The CPRE in a statement says: “The Master Plan details the airport’s proposal to expand from one to potentially three runways.

“The figures show that a second runway created from Gatwick’s existing emergency runway would result in an estimated 14 million extra passengers travelling through Sussex every year.

Gatwick Airport

“A third runway to the south would add millions more passengers and require ‘significant changes to the airport and surrounding roads’.”

“This plan would have a devastating impact on our countryside,” says CPRE Chair, David Johnson.

“It would change the landscape and rural character of Sussex forever - scaring our Areas of Outstanding Natural Beauty (AONBs) and deeply damaging the tranquillity and ecology of our National Park.

“For this reason we are declaring our first ever ‘Countryside State of Emergency’ to protect what we hold dear – our rural communities and the natural beauty and tranquillity of our county.

“It would be unthinkable to allow Gatwick to urbanise Sussex in this way, so we will be joining with all other community and conservation groups to oppose these plans.”

Gatwick published details of its Master Plan last week when it announced the start of a 12 week consultation process (due to end January 10 2019).

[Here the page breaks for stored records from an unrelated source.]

End WithFormat.

(** The arguments that are not options: each starts with a name, up to
    its first colon, that is not the name of an option. *)
Definition not_an_option (arg : string) : Prop :=
  exists p rest, arg = p +:+ ":" +:+ rest /\
                 PyStr.contains_ch ":" p = false /\ ~ In p options.

(** ** [CollectModelData.process] ([pype/plugins/maya/publish/collect_model.py]) *)

(** [process(instance)] on [instance.data], given the current time: the
    data after the call and whether it raised.  Only a list has [append]. *)
Definition process (data : gmap string value) (frame : value)
  : gmap string value * result unit :=
  let data1 := <["startFrame" := frame]> data in
  let data2 := <["endFrame" := frame]> data1 in
  match data2 !! "families" with
  | Some families =>
      if truthy families then
        match families with
        | VList l => (<["families" := VList (l ++ [VStr "ftrack"])]> data2, Done tt)
        | _ => (data2, Raised NoAttribute)
        end
      else (<["families" := VList [VStr "ftrack"]]> data2, Done tt)
  | None => (<["families" := VList [VStr "ftrack"]]> data2, Done tt)
  end.

(** [process] run [k] times in a row with the same current time, as long
    as it does not raise. *)
Fixpoint process_times (k : nat) (data : gmap string value) (frame : value)
  : gmap string value * result unit :=
  match k with
  | O => (data, Done tt)
  | S k' =>
      match process data frame with
      | (data', Done _) => process_times k' data' frame
      | (data', Raised e) => (data', Raised e)
      end
  end.

(** The list [process] appends to: the families already there when they
    are a list, nothing otherwise. *)
Definition families_before (data : gmap string value) : list value :=
  match data !! "families" with
  | Some (VList l) => l
  | _ => []
  end.

(** The families a call of [append] fails on: true in a test, not a list. *)
Definition families_unusable (data : gmap string value) : Prop :=
  exists v, data !! "families" = Some v /\ truthy v = true /\
            forall l, v <> VList l.

(** The number a text of decimal digits stands for, leading zeros
    allowed; 0 for any other text. *)
Definition digits_value (t : string) : N :=
  match NilEmpty.uint_of_string t with
  | Some d => Pos.of_uint d
  | None => 0%N
  end.

(** ** More scenes used as concrete inputs *)

Definition ex_settings : max_settings :=
  mkSettings 1 0 100 (0, 100) 30 640 480 true [25000; 62; 0; 25; 0; 0; 997; 2024] "" "".

Definition ex_camera : node := mkNode 1 "cam" [].
Definition ex_other_camera : node := mkNode 2 "persp" [].
Definition ex_camera_scene : scene :=
  mkScene (mkNode 0 "root" [ex_camera; ex_other_camera]) ∅.

Definition ex_ui : ui_state :=
  mkUi (Some ex_other_camera) (VBool true) (VBool false)
    {["EnableButtons" := VBool true]}
    {["ShowEdgedFacesEnabled" := VBool true; "VisualStyleMode" := VStr "Realistic"]}
    {["playPreviewWhenDone" := VBool true; "percentSize" := VInt 50]}.

(** * Properties *)

(** ** The model on concrete inputs *)

Example split_crlf_ex :
  PyStr.split_crlf ("a=1" +:+ PyStr.CRLF +:+ "b" +:+ PyStr.CRLF) = ["a=1"; "b"; ""].
Proof. reflexivity. Qed.

Example split_ch_ex : PyStr.split_ch "=" "a=b=c" = ["a"; "b"; "c"].
Proof. reflexivity. Qed.

Example strip_ex : PyStr.strip "  a b  " = "a b".
Proof. reflexivity. Qed.

Example rsplit1_ex : PyStr.rsplit1 ":" "a:b:c" = Some ("a:b", "c").
Proof. reflexivity. Qed.

Example dumps_ex :
  Json.dumps (VDict [("a", VList [VInt 1; VBool true; VNone]); ("b", VDict [])])
  = "{" +:+ Json.quote "a" +:+ ": [1, true, null], " +:+ Json.quote "b" +:+ ": {}}".
Proof. reflexivity. Qed.

Example loads_ex :
  Json.loads ("{" +:+ Json.quote "a" +:+ ": [1, true, null], " +:+ Json.quote "c" +:+ ": -12}")
  = Some (VDict [("a", VList [VInt 1; VBool true; VNone]); ("c", VInt (-12))]).
Proof. vm_compute. reflexivity. Qed.

Example loads_dumps_ex :
  let v := VDict [("a=b", VList [VInt 1; VStr "x=y"; VList []]); ("b", VDict [])] in
  Json.loads (Json.dumps v) = Some v.
Proof. vm_compute. reflexivity. Qed.

Example loads_bad : Json.loads "{[1, " = None.
Proof. vm_compute. reflexivity. Qed.

Example loads_str : Json.loads (Json.quote "true") = Some (VStr "true").
Proof. vm_compute. reflexivity. Qed.

Example loads_float : Json.loads " [1, 2.5e3] " = Some (VOther "[1, 2.5e3]").
Proof. vm_compute. reflexivity. Qed.

(** A text equal to a boolean literal comes back as the boolean. *)
Example boolean_literal_ex :
  read (snd (imprint ex_bare_scene "con" [("flag", VStr "true")])) ex_container !! "flag"
  = Some (VBool true).
Proof. vm_compute. reflexivity. Qed.

(** A line without [=] is skipped. *)
Example malformed_line_ex :
  read (ex_scene ("a=x" +:+ PyStr.CRLF +:+ "junk")) ex_container
  = <["instance_node" := VStr "con"]> (<["a" := VStr "x"]> ∅).
Proof. vm_compute. reflexivity. Qed.

(** The examples of the docstring of [unique_namespace]. *)
Example unique_namespace_docstring_ex :
  unique_namespace 1 ex_bare_scene "bar" format_02d EmptyString EmptyString "CON"
    = Some "bar01" /\
  unique_namespace 1 ex_bare_scene ":hello" format_02d EmptyString EmptyString "CON"
    = Some ":hello01" /\
  unique_namespace 1 ex_bare_scene "bar:" format_02d EmptyString "_NS" "CON"
    = Some "bar01_NS:".
Proof. vm_compute. repeat split. Qed.

(** ** Node lookup *)

Lemma GetNodeByName_Some (s : scene) (name : string) (n : node) :
  Host.GetNodeByName s name = Some n -> In n (Host.scene_nodes s) /\ Name n = name.
Proof.
  unfold Host.GetNodeByName. intros H.
  apply find_some in H. destruct H as [Hin Heq].
  split; [exact Hin | now apply String.eqb_eq].
Qed.

Lemma GetNodeByName_None (s : scene) (name : string) :
  Host.GetNodeByName s name = None <->
  (forall n, In n (Host.scene_nodes s) -> Name n <> name).
Proof.
  unfold Host.GetNodeByName. split.
  - intros H n Hin Heq.
    pose proof (find_none _ _ H n Hin) as Hf. simpl in Hf.
    apply String.eqb_neq in Hf. contradiction.
  - intros H. destruct (List.find _ _) as [n|] eqn:E; [|reflexivity].
    apply find_some in E. destruct E as [Hin Heq].
    apply String.eqb_eq in Heq. exfalso. exact (H n Hin Heq).
Qed.

Lemma GetNodeByName_is_Some (s : scene) (name : string) :
  (exists n, In n (Host.scene_nodes s) /\ Name n = name) ->
  exists n, Host.GetNodeByName s name = Some n.
Proof.
  intros [n [Hin Heq]].
  destruct (Host.GetNodeByName s name) as [m|] eqn:E; [now exists m|].
  exfalso. exact (proj1 (GetNodeByName_None s name) E n Hin Heq).
Qed.

(** ** [imprint]: the failure signal *)


(** ** [get_namespace] *)

(** C9: [get_namespace] raises (a [RuntimeError]) exactly when no node of
    the scene has the given name; otherwise it returns the pair of the
    host's [namespace] and [name] properties of the node found, as the host
    gives them. *)
Theorem get_namespace_raises_iff_absent
    (GetUserProp : scene -> node -> string -> value)
    (s : scene) (container_name : string) :
  ((exists e, get_namespace GetUserProp s container_name = Raise e) <->
   (forall n, In n (Host.scene_nodes s) -> Name n <> container_name))
  /\
  (forall n, Host.GetNodeByName s container_name = Some n ->
     get_namespace GetUserProp s container_name
     = Return (GetUserProp s n "namespace", GetUserProp s n "name")).
Proof.
  unfold get_namespace. split.
  - destruct (Host.GetNodeByName s container_name) as [n|] eqn:E.
    + split.
      * intros [e He]. discriminate He.
      * intros H. apply GetNodeByName_Some in E. destruct E as [Hin Heq].
        exfalso. exact (H n Hin Heq).
    + split.
      * intros _. now apply GetNodeByName_None.
      * intros _. eexists. reflexivity.
  - intros n Hn. rewrite Hn. reflexivity.
Qed.

(** ** Facts on the text operations *)

(** Induction over a text two characters at a time. *)
Lemma string_ind2 (P : string -> Prop) :
  P EmptyString ->
  (forall c, P (String c EmptyString)) ->
  (forall c d s, P s -> P (String d s) -> P (String c (String d s))) ->
  forall s, P s.
Proof.
  intros H0 H1 H2 s.
  assert (H : P s /\ forall c, P (String c s)); [|exact (proj1 H)].
  induction s as [|d s [IH1 IH2]].
  - split; [exact H0 | exact H1].
  - split; [apply IH2 | intros c; apply H2; [exact IH1 | apply IH2]].
Qed.

Lemma ch_eqb_eq (c d : ascii) : PyStr.ch_eqb c d = true <-> c = d.
Proof. apply Ascii.eqb_eq. Qed.

Lemma ch_eqb_refl (c : ascii) : PyStr.ch_eqb c c = true.
Proof. apply Ascii.eqb_refl. Qed.

Lemma ch_eqb_sym (c d : ascii) : PyStr.ch_eqb c d = PyStr.ch_eqb d c.
Proof. apply Ascii.eqb_sym. Qed.

Lemma split_ch_not_nil (c : ascii) (s : string) : PyStr.split_ch c s <> [].
Proof.
  destruct s as [|a s]; simpl; [discriminate|].
  destruct (PyStr.ch_eqb a c); [discriminate|].
  destruct (PyStr.split_ch c s); discriminate.
Qed.

(** A text without the separator is one piece. *)
Lemma split_ch_none (c : ascii) (s : string) :
  PyStr.contains_ch c s = false -> PyStr.split_ch c s = [s].
Proof.
  induction s as [|a s IH]; simpl; intros H; [reflexivity|].
  apply orb_false_elim in H. destruct H as [Hc Hs].
  rewrite ch_eqb_sym, Hc. rewrite (IH Hs). reflexivity.
Qed.

(** The first piece ends at the first separator. *)
Lemma split_ch_app (c : ascii) (a b : string) :
  PyStr.contains_ch c a = false ->
  PyStr.split_ch c (a +:+ String c b) = a :: PyStr.split_ch c b.
Proof.
  induction a as [|x a IH]; simpl; intros H.
  - rewrite ch_eqb_refl. reflexivity.
  - apply orb_false_elim in H. destruct H as [Hc Hs].
    rewrite ch_eqb_sym, Hc. rewrite (IH Hs). reflexivity.
Qed.

(** A line [key=value] with no other [=] splits into its two sides. *)
Lemma split_ch_key_value (key value0 : string) :
  PyStr.contains_ch "=" key = false ->
  PyStr.contains_ch "=" value0 = false ->
  PyStr.split_ch "=" (key +:+ "=" +:+ value0) = [key; value0].
Proof.
  intros Hk Hv. change (key +:+ "=" +:+ value0) with (key +:+ String "=" value0).
  rewrite (split_ch_app _ _ _ Hk), (split_ch_none _ _ Hv). reflexivity.
Qed.

Lemma split_crlf_cons2 (c d : ascii) (s : string) :
  PyStr.split_crlf (String c (String d s)) =
  if PyStr.ch_eqb c PyStr.CR && PyStr.ch_eqb d PyStr.LF
  then EmptyString :: PyStr.split_crlf s
  else match PyStr.split_crlf (String d s) with
       | l :: ls => String c l :: ls
       | [] => [String c EmptyString]
       end.
Proof. reflexivity. Qed.

Lemma split_crlf_not_nil (s : string) : PyStr.split_crlf s <> [].
Proof.
  induction s as [|c|c d s IH1 IH2] using string_ind2; try discriminate.
  rewrite split_crlf_cons2.
  destruct (_ && _); [discriminate|].
  destruct (PyStr.split_crlf (String d s)); discriminate.
Qed.

(** Splitting a text made of two texts around one separator. *)
Lemma split_crlf_app (a b : string) :
  PyStr.split_crlf (a +:+ PyStr.CRLF +:+ b)
  = (PyStr.split_crlf a ++ PyStr.split_crlf b)%list.
Proof.
  induction a as [|c|c d a IH1 IH2] using string_ind2.
  - reflexivity.
  - change (String c EmptyString +:+ PyStr.CRLF +:+ b)
      with (String c (String PyStr.CR (String PyStr.LF b))).
    rewrite split_crlf_cons2.
    replace (PyStr.ch_eqb c PyStr.CR && PyStr.ch_eqb PyStr.CR PyStr.LF) with false
      by (rewrite andb_comm; reflexivity).
    rewrite split_crlf_cons2. reflexivity.
  - change (String c (String d a) +:+ PyStr.CRLF +:+ b)
      with (String c (String d (a +:+ PyStr.CRLF +:+ b))).
    rewrite !split_crlf_cons2.
    destruct (PyStr.ch_eqb c PyStr.CR && PyStr.ch_eqb d PyStr.LF).
    + rewrite IH1. reflexivity.
    + change (String d (a +:+ PyStr.CRLF +:+ b))
        with (String d a +:+ PyStr.CRLF +:+ b).
      rewrite IH2.
      pose proof (split_crlf_not_nil (String d a)) as Hne.
      destruct (PyStr.split_crlf (String d a)) as [|l ls]; [contradiction|].
      reflexivity.
Qed.

(** A text without the separator is one line. *)
Lemma split_crlf_none (s : string) :
  PyStr.contains_crlf s = false -> PyStr.split_crlf s = [s].
Proof.
  induction s as [|c|c d s IH1 IH2] using string_ind2; intros H; try reflexivity.
  rewrite split_crlf_cons2.
  change (PyStr.contains_crlf (String c (String d s)))
    with ((PyStr.ch_eqb c PyStr.CR && PyStr.ch_eqb d PyStr.LF)
          || PyStr.contains_crlf (String d s)) in H.
  apply orb_false_elim in H. destruct H as [H1 H2].
  rewrite H1, (IH2 H2). reflexivity.
Qed.

Lemma split_crlf_head (d : ascii) (s : string) :
  exists l ls, PyStr.split_crlf (String d s) = l :: ls /\
               (l = EmptyString \/ exists l', l = String d l').
Proof.
  destruct s as [|e s'].
  - exists (String d EmptyString), []. split; [reflexivity|]. right. now eexists.
  - rewrite split_crlf_cons2.
    destruct (PyStr.ch_eqb d PyStr.CR && PyStr.ch_eqb e PyStr.LF).
    + do 2 eexists. split; [reflexivity|]. now left.
    + destruct (PyStr.split_crlf (String e s')) as [|l ls];
        do 2 eexists; (split; [reflexivity|]); right; now eexists.
Qed.

(** The lines of a text hold no separator. *)
Lemma split_crlf_lines_free (s : string) :
  Forall (fun l => PyStr.contains_crlf l = false) (PyStr.split_crlf s).
Proof.
  induction s as [|c|c d s IH1 IH2] using string_ind2.
  - repeat constructor.
  - repeat constructor.
  - rewrite split_crlf_cons2.
    destruct (PyStr.ch_eqb c PyStr.CR && PyStr.ch_eqb d PyStr.LF) eqn:E.
    + constructor; [reflexivity | exact IH1].
    + destruct (split_crlf_head d s) as (l & ls & El & Hl).
      rewrite El in IH2 |- *.
      inversion IH2 as [|? ? Hfree Hls]; subst.
      constructor; [|exact Hls].
      destruct Hl as [-> | [l' ->]]; [reflexivity|].
      change (PyStr.contains_crlf (String c (String d l')))
        with ((PyStr.ch_eqb c PyStr.CR && PyStr.ch_eqb d PyStr.LF)
              || PyStr.contains_crlf (String d l')).
      rewrite E, Hfree. reflexivity.
Qed.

The document predicts that, with a second runway, the airport could be handling between 68 and 70 million passengers by 2032.

“It is ironic that at a time when one Government department is looking to expand the protection of our beloved and treasured countryside another department could be allowing its destruction,” says David Johnson.

The CPRE says that earlier this month the government launched its National Parks Review, pledging to enhance statutory protection for Britain’s National Parks and AONBs to ‘ensure designated landscapes are fit for the future’.

“We do not believe that the destruction of wildlife, our tranquillity, our dark night skies and clean air can be justified by the expansion of Gatwick,” added Mr Johnson.

CPRE Sussex has now written to the Environment Secretary, Michael Gove MP to detail its emergency campaign to safeguard Sussex’s rural communities, ANOBs and National Park from Gatwick Airport’s Master Plan.

Gatwick chief executive Stewart Wingate has said the proposed use of the existing standby runway would not increase airport noise and would meet all international safety requirements.

If it progresses the plan, a detailed planning proposal would be submitted.

He said the plans would mean an extra 8,000 jobs being created at Gatwick itself - 20,000 in the region overall - and would add an extra £2 billion to the economy.